16S rRNA gene sequences are widely used as a phylogenetic marker for bacterial systematics and ecology, but it is difficult to use them to obtain fine-scale resolutions at species/strain levels (Yamamoto and Harayama, 1995) because the rate of evolution of this molecule is low. An alternative phylogenetic marker molecule, gyrB, which encodes DNA gyrase β-subunit gene (gyrB), has been widely used for differentiating closely related species/strains (Yamamoto and Harayama, 1998). A phylogenetic tree based on gyrB results in a magnitude higher resolution than a tree based on 16S rRNA gene (Yamamoto and Harayama, 1995, 1998; Wang et al., 2007). Thus, gyrB gene was selected as a phylogenetic marker on GeoChip 3.0.

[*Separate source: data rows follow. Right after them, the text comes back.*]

(** * Procurement Insights API: request validation and response repair

    A shallow embedding of [app/models.py], [app/llm_service.py] and
    [app/main.py].  Python values are modelled as the code has them:
    a [str] is a sequence of Unicode code points, a [float] is an IEEE
    binary64 number (Rocq's primitive floats), an [int] is unbounded, a
    [dict] keyed by strings is a finite map.  Raising an exception is a
    left injection; the only side effect that matters here, the call to
    the external generation service, is threaded as a call counter.

    What the repository does not contain (the JSON parser, the
    generation service, pydantic's message texts and coercions) is taken
    as a parameter, bundled in [Externals]. *)

From Stdlib Require Import ZArith NArith Bool Lia Floats DecimalString.
From stdpp Require Import gmap list strings.

Set Warnings "-inexact-float,-register-all".
#[local] Open Scope N_scope.

(** ** Python strings *)

Module Py.

(** A character is its code point. *)
Definition char := N.
Definition str := list N.

(** [py "abc"] is the Python string of a literal. *)
Definition py (s : string) : str :=
  map Ascii.N_of_ascii (String.list_ascii_of_string s).

(** The same, where an apostrophe in the literal stands for a double
    quote (code point 34). *)
Definition pyq (s : string) : str :=
  map (fun c => if c =? 39 then 34 else c) (py s).

Definition nl : str := [10].

(** Lines joined by a newline, for the multi-line literals. *)
Fixpoint lines (ls : list string) : str :=
  match ls with
  | [] => []
  | [l] => pyq l
  | l :: rest => pyq l ++ nl ++ lines rest
  end.

(** [str.isspace] on one character: the code points CPython's
    [_PyUnicode_IsWhitespace] accepts. *)
Definition isspace (c : char) : bool :=
  ((9 <=? c) && (c <=? 13)) || ((28 <=? c) && (c <=? 32))
  || (c =? 133) || (c =? 160) || (c =? 5760)
  || ((8192 <=? c) && (c <=? 8202))
  || (c =? 8232) || (c =? 8233) || (c =? 8239) || (c =? 8287)
  || (c =? 12288).

Fixpoint lstrip (s : str) : str :=
  match s with
  | [] => []
  | c :: r => if isspace c then lstrip r else s
  end.

Definition rstrip (s : str) : str := rev (lstrip (rev s)).

(** [s.strip()] *)
Definition strip (s : str) : str := rstrip (lstrip s).

(** [s.startswith(p)] *)
Fixpoint startswith (s p : str) {struct p} : bool :=
  match p, s with
  | [], _ => true
  | _ :: _, [] => false
  | a :: p', b :: s' => (a =? b) && startswith s' p'
  end.

(** [s.endswith(p)] *)
Definition endswith (s p : str) : bool := startswith (rev s) (rev p).

(** [s.count(c)] for a one-character [c]. *)
Fixpoint count (s : str) (c : char) : nat :=
  match s with
  | [] => 0%nat
  | x :: r => if x =? c then S (count r c) else count r c
  end.

(** [p in s] *)
Fixpoint contains (p s : str) : bool :=
  startswith s p ||
  match s with
  | [] => false
  | _ :: r => contains p r
  end.

(** [s.replace(a, b)] for one-character [a] and [b]. *)
Definition replace (s : str) (a b : char) : str :=
  map (fun c => if c =? a then b else c) s.

(** [str(n)] for a natural number. *)
Definition of_nat (n : nat) : str :=
  py (NilEmpty.string_of_uint (Nat.to_uint n)).

(** [sep.join(parts)] *)
Fixpoint join (sep : str) (parts : list str) : str :=
  match parts with
  | [] => []
  | [p] => p
  | p :: rest => p ++ sep ++ join sep rest
  end.

(** A string with no white space at either end. *)
Definition head_ok (s : str) : bool :=
  match s with
  | [] => true
  | c :: _ => negb (isspace c)
  end.

End Py.
Import Py.

(** ** Python floats and the values a JSON document parses to *)

(** [float(z)] for an [int]: the nearest binary64 number, ties to even;
    [None] stands for [OverflowError] ("int too large to convert to
    float"). *)
Definition float_of_int (z : Z) : option float :=
  match binary_normalize prec emax z 0 false with
  | S754_infinity _ => None
  | sf => Some (SF2Prim sf)
  end.

(** The builtin [min(a, b)] and [max(a, b)] on two floats: the first
    argument is kept unless the second compares strictly below (above). *)
Definition py_min (a b : float) : float := if (b <? a)%float then b else a.
Definition py_max (a b : float) : float := if (a <? b)%float then b else a.

Inductive pyval :=
| PNone
| PBool (b : bool)
| PInt (z : Z)
| PFloat (f : float)
| PStr (s : str)
| PList (l : list pyval)
| PDict (d : gmap str pyval).

(** [bool(v)] *)
Definition truthy (v : pyval) : bool :=
  match v with
  | PNone => false
  | PBool b => b
  | PInt z => negb (z =? 0)%Z
  | PFloat f => negb (f =? 0)%float
  | PStr s => negb (Nat.eqb (length s) 0)
  | PList l => negb (Nat.eqb (length l) 0)
  | PDict d => negb (Nat.eqb (size d) 0)
  end.

(** [isinstance(v, list)] *)
Definition is_list (v : pyval) : bool :=
  match v with PList _ => true | _ => false end.

(** [len(v)] where the code has already checked [v] to be a list. *)
Definition len (v : pyval) : nat :=
  match v with PList l => length l | _ => 0%nat end.

Definition str_eqb (a b : str) : bool := bool_decide (a = b).

(** [v in ls] for a list [ls] of strings: equality with an element. *)
Definition in_strs (v : pyval) (ls : list str) : bool :=
  match v with
  | PStr s => existsb (str_eqb s) ls
  | _ => false
  end.
(** With [max_retries = 0] nothing is attempted. *)
Lemma attempt_fix_no_retries_witness :
  attempt_fix pp0 sf0 cw0 uw0 syn0 gen0 bt0 ts0
    {| strategy_modifier := default_modifier; max_retries := 0 |}
    "KeyError: 'x'" "old" 1 None s0
  = (inr {| fx_success := false; fx_attempts := 0;
            fx_error_type := classify_error "KeyError: 'x'"; fx_fix_summary := "exhausted";
            fx_metrics := ∅ |}, s0).
Proof.
  exact (attempt_fix_no_retries pp0 sf0 cw0 uw0 syn0 gen0 bt0 ts0
           {| strategy_modifier := default_modifier; max_retries := 0 |}
           "KeyError: 'x'" "old" 1 None s0 ltac:(simpl; lia)).
Defined.

Definition fix_run0 := attempt_fix pp0 sf0 cw0 uw0 syn0 gen0 bt0 ts0 mgr0 "KeyError: 'x'" "old" 1 None s0.
Definition fix_res0 : FixResult :=
  match fst fix_run0 with
  | inr r => r
  | inl _ => exhausted_result mgr0 ""
  end.

(** The first repair attempt is accepted. *)
Lemma attempt_fix_outcome_witness :
  fst fix_run0 = inr fix_res0
  /\ fx_error_type fix_res0 = classify_error "KeyError: 'x'"
  /\ (fx_success fix_res0 = true -> (1 <= fx_attempts fix_res0 <= max_retries mgr0)%Z).
Proof.
  assert (H : fix_run0 = (inr fix_res0, snd fix_run0)) by (vm_compute; reflexivity).
  destruct (attempt_fix_outcome pp0 sf0 cw0 uw0 syn0 gen0 bt0 ts0 mgr0 "KeyError: 'x'" "old" 1
              None s0 fix_res0 (snd fix_run0) H) as [Ht [_ Hs]].
  split; [vm_compute; reflexivity|]. split; [exact Ht|].
  intros Hok. exact (proj1 (Hs Hok)).
Defined.


End RecoveryWitnesses.

Module ConfigWitnesses.
Import PyText StrategyModifier StrategyConfig StrategyConfigExtra.

Definition load0 : string -> exn + json := fun _ => inr (JObj [("a", JNum 1)]).
Definition dump0 : json -> string := fun _ => "{}".
Definition te0 : json -> string -> string := fun _ _ => "not a dict".
Definition cfg_s0 : fs := {[ "config.json" := "config text" ]}.
Definition cw0 : string -> bool := fun _ => true.
Definition ch0 : list (string * json) := [("b", JNum 2)].
Definition cfg_run0 := apply_config_patch cw0 load0 dump0 te0 "config.json" ch0 1 cfg_s0.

Pipeline for GeoChip development

A web-based GeoChip design pipeline has been developed for implementing our GeoChip 3.0 design strategies in four major components: sequence retrieval and verification, oligonucleotide probe design, probe validation and output, and automatic update (Figure 1).

  1. 1)

    Sequence retrieval and verification. Three key steps were implemented to ensure the accuracy of retrieved sequences. First, a query consisting of key words describing the selected functional gene/protein was submitted to GenBank, and all available protein sequences were retrieved. Generally, the query found all sequences from bacteria, archaea and fungi. However, for cytochromes and hydrogenases, we restricted sequences to be retrieved only in a few common bacterial genera, such as Geobacter, Anaeromyxobacter, Desulfovibrio, Shewanella, Desulfurobacterium, Desulfobacterium, Rhodobacter and Pseudomonas. Second, seed sequences (normally >5) were identified on the basis of experimental evidence and knowledge of a functional gene from the literature. Third, a consensus model was built with the selected seed sequences, and unrelated sequences were removed by HMMER (Eddy, 1998). Normally, only those sequences with global alignment e-values of <0.1 were considered as highly confident targets and others with local e-values of <1.0 were manually determined to be targets by the user. All verified protein sequences were used to fetch corresponding coding sequences and stored in our local databases (Figure 1). The query, seed sequences and functional gene sequences can also serve as the basis for future automatic updates.

  2. 2)

    Oligonucleotide probe design. Owing to the nature of functional gene sequences, a novel software CommOligo 2.0 based on our previous version of CommOligo (Li et al., 2005) was used to select 50-mer oligonucleotide probes with experimentally established oligonucleotide design criteria (He et al., 2005). To increase the coverage for each functional gene, two types of probes, sequence- and group-specific probes, were designed for GeoChip 3.0 (Figure 1). Sequence-specific probes were preferentially designed, which target a single sequence, whereas group-specific probes target a group of highly homologous sequences exclusively.

  3. 3)

    Probe validation. Multiple (for example, 20) probes for each sequence or each group of sequences were designed, and they were verified by MegaBLAST (Zhang et al., 2000) against all nucleic acid sequences of GenBank. Only those probes with 20-bp long stretches, 90% sequence identities and −35 kcal mol–1 free energy with their non-targets were kept. The best probe for each single or group of sequences was then stored in the probe database, and commercially synthesized (Figure 1).

  4. 4)

    Automatic update. To reflect the current status of functional genes, this pipeline has a feature to update gene sequences and their probe design information automatically.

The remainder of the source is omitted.